◆ **TASK ITEM**: Copy nothing but the lines below running from the line containing "remaining mover (timeControl s')" through the line containing "destruct H as [A [B [C D]]].", both end lines included.

◆ **PROVIDED DATA**:
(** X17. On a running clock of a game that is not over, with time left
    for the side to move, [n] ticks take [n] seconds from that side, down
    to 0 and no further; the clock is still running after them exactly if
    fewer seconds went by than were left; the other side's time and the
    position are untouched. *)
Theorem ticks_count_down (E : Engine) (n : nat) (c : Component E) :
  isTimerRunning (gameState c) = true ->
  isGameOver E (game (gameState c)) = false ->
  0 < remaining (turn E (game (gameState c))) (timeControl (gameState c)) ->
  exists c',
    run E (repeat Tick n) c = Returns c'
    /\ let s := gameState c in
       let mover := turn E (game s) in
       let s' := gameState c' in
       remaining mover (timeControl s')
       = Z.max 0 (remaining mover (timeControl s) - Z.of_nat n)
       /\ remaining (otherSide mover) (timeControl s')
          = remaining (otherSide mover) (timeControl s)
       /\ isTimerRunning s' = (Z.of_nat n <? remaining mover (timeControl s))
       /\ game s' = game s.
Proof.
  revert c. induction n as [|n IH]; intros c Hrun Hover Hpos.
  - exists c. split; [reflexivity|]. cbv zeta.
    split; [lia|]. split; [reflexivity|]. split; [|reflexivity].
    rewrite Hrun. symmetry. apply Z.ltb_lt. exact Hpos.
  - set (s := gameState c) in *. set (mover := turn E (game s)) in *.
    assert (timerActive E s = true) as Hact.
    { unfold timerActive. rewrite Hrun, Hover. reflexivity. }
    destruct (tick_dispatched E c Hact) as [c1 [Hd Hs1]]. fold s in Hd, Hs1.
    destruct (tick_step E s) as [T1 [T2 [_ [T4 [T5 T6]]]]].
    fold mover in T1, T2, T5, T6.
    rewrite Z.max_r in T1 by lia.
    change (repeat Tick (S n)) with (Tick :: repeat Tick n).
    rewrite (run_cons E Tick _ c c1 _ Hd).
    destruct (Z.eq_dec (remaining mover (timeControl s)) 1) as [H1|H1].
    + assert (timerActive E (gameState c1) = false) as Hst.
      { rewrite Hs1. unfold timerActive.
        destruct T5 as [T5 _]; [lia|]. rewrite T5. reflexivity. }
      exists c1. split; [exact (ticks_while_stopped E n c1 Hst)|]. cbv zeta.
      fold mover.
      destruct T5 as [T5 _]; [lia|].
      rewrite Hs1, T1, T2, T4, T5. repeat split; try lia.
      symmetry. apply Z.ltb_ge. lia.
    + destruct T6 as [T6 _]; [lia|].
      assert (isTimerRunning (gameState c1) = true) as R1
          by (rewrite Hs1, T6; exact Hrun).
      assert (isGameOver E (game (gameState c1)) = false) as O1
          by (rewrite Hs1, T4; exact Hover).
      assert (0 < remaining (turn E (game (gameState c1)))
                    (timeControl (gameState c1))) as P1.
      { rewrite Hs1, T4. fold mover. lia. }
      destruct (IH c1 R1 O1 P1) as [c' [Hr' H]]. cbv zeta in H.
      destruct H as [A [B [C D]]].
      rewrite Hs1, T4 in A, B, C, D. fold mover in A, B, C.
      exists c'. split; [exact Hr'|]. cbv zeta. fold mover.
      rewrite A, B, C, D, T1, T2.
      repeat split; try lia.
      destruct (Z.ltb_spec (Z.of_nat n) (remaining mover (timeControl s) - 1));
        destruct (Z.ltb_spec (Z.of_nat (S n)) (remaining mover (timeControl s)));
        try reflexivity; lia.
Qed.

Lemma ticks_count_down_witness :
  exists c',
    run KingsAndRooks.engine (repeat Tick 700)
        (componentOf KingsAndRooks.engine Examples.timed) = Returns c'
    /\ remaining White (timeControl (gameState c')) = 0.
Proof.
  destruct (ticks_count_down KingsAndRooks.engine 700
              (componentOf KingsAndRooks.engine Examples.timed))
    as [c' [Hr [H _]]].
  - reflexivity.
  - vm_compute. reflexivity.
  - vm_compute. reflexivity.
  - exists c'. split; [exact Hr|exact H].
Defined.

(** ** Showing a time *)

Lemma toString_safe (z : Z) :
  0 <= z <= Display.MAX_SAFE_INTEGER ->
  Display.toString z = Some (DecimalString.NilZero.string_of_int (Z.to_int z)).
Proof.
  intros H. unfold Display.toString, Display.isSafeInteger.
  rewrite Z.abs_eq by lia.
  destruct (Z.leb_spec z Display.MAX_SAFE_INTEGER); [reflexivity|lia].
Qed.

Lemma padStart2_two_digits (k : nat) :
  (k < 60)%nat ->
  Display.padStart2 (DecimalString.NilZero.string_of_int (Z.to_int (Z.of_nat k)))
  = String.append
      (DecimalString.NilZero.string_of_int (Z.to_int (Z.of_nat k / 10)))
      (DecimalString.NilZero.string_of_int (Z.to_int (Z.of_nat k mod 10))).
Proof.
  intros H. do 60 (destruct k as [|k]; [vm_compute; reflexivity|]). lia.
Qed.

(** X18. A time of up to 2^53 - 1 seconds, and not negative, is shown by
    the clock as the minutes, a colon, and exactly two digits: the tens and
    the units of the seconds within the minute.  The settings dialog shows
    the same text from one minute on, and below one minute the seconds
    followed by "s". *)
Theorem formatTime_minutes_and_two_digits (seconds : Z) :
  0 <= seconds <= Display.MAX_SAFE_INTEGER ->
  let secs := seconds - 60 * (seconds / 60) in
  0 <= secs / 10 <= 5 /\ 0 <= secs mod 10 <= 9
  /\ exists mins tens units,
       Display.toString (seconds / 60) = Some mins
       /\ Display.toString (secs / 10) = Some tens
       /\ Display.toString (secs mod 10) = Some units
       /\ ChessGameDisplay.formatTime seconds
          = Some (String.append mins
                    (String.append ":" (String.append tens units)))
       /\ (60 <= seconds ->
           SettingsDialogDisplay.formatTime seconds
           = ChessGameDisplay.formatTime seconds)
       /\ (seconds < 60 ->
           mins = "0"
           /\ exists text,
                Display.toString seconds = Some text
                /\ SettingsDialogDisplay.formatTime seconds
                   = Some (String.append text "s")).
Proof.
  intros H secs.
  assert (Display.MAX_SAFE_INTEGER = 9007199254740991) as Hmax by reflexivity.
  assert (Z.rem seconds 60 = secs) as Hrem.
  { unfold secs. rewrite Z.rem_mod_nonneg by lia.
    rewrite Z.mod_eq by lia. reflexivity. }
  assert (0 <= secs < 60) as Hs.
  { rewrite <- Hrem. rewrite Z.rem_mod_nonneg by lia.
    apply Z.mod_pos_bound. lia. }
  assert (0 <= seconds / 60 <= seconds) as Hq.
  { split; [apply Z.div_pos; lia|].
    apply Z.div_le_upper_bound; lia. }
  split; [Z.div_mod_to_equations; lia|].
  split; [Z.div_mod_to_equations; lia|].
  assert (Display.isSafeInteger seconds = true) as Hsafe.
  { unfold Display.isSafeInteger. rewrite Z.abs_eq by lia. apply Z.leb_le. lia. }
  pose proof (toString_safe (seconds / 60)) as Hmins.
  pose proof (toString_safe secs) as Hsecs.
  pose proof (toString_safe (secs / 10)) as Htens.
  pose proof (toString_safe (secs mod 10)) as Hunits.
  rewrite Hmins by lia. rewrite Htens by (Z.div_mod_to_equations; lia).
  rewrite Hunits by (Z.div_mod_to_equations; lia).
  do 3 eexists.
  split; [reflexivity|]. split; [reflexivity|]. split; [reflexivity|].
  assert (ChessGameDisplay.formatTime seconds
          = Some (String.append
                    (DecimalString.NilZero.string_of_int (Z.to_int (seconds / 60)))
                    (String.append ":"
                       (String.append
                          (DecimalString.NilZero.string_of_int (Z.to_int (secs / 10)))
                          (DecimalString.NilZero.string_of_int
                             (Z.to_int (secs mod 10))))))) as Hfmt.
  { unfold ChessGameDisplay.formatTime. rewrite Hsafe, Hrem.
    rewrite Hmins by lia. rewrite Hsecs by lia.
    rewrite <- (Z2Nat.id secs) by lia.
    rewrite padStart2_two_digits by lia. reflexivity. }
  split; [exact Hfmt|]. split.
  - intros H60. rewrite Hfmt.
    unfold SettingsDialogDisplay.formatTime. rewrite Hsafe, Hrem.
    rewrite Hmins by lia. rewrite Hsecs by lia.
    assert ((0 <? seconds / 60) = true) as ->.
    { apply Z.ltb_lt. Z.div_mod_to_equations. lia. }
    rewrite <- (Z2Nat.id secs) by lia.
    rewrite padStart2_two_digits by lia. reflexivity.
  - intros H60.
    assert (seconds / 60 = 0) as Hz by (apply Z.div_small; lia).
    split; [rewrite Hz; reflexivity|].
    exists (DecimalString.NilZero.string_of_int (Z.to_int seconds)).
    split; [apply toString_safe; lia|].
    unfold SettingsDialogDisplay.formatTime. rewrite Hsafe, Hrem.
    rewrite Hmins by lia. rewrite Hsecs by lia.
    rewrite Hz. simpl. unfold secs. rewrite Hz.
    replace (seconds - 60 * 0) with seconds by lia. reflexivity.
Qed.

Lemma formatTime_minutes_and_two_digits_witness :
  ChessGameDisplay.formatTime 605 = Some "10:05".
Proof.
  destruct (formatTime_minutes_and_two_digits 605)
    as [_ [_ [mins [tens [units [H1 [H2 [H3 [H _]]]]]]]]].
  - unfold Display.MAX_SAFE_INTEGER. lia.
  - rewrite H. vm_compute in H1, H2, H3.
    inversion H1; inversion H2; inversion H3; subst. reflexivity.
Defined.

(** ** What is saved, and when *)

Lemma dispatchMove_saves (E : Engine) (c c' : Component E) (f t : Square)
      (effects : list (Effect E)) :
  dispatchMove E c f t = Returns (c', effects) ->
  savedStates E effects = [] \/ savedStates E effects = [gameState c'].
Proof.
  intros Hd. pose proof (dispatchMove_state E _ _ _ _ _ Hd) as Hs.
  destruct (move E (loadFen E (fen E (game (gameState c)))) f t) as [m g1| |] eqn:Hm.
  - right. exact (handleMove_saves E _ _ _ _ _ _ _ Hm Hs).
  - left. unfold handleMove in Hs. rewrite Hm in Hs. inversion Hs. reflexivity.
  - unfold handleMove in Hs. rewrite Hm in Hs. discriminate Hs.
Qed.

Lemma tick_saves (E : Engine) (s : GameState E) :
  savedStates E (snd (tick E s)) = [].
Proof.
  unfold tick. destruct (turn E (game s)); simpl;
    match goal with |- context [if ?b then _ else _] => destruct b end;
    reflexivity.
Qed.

◆ **RESULT**:
       remaining mover (timeControl s')
       = Z.max 0 (remaining mover (timeControl s) - Z.of_nat n)
       /\ remaining (otherSide mover) (timeControl s')
          = remaining (otherSide mover) (timeControl s)
       /\ isTimerRunning s' = (Z.of_nat n <? remaining mover (timeControl s))
       /\ game s' = game s.
Proof.
  revert c. induction n as [|n IH]; intros c Hrun Hover Hpos.
  - exists c. split; [reflexivity|]. cbv zeta.
    split; [lia|]. split; [reflexivity|]. split; [|reflexivity].
    rewrite Hrun. symmetry. apply Z.ltb_lt. exact Hpos.
  - set (s := gameState c) in *. set (mover := turn E (game s)) in *.
    assert (timerActive E s = true) as Hact.
    { unfold timerActive. rewrite Hrun, Hover. reflexivity. }
    destruct (tick_dispatched E c Hact) as [c1 [Hd Hs1]]. fold s in Hd, Hs1.
    destruct (tick_step E s) as [T1 [T2 [_ [T4 [T5 T6]]]]].
    fold mover in T1, T2, T5, T6.
    rewrite Z.max_r in T1 by lia.
    change (repeat Tick (S n)) with (Tick :: repeat Tick n).
    rewrite (run_cons E Tick _ c c1 _ Hd).
    destruct (Z.eq_dec (remaining mover (timeControl s)) 1) as [H1|H1].
    + assert (timerActive E (gameState c1) = false) as Hst.
      { rewrite Hs1. unfold timerActive.
        destruct T5 as [T5 _]; [lia|]. rewrite T5. reflexivity. }
      exists c1. split; [exact (ticks_while_stopped E n c1 Hst)|]. cbv zeta.
      fold mover.
      destruct T5 as [T5 _]; [lia|].
      rewrite Hs1, T1, T2, T4, T5. repeat split; try lia.
      symmetry. apply Z.ltb_ge. lia.
    + destruct T6 as [T6 _]; [lia|].
      assert (isTimerRunning (gameState c1) = true) as R1
          by (rewrite Hs1, T6; exact Hrun).
      assert (isGameOver E (game (gameState c1)) = false) as O1
          by (rewrite Hs1, T4; exact Hover).
      assert (0 < remaining (turn E (game (gameState c1)))
                    (timeControl (gameState c1))) as P1.
      { rewrite Hs1, T4. fold mover. lia. }
      destruct (IH c1 R1 O1 P1) as [c' [Hr' H]]. cbv zeta in H.
      destruct H as [A [B [C D]]].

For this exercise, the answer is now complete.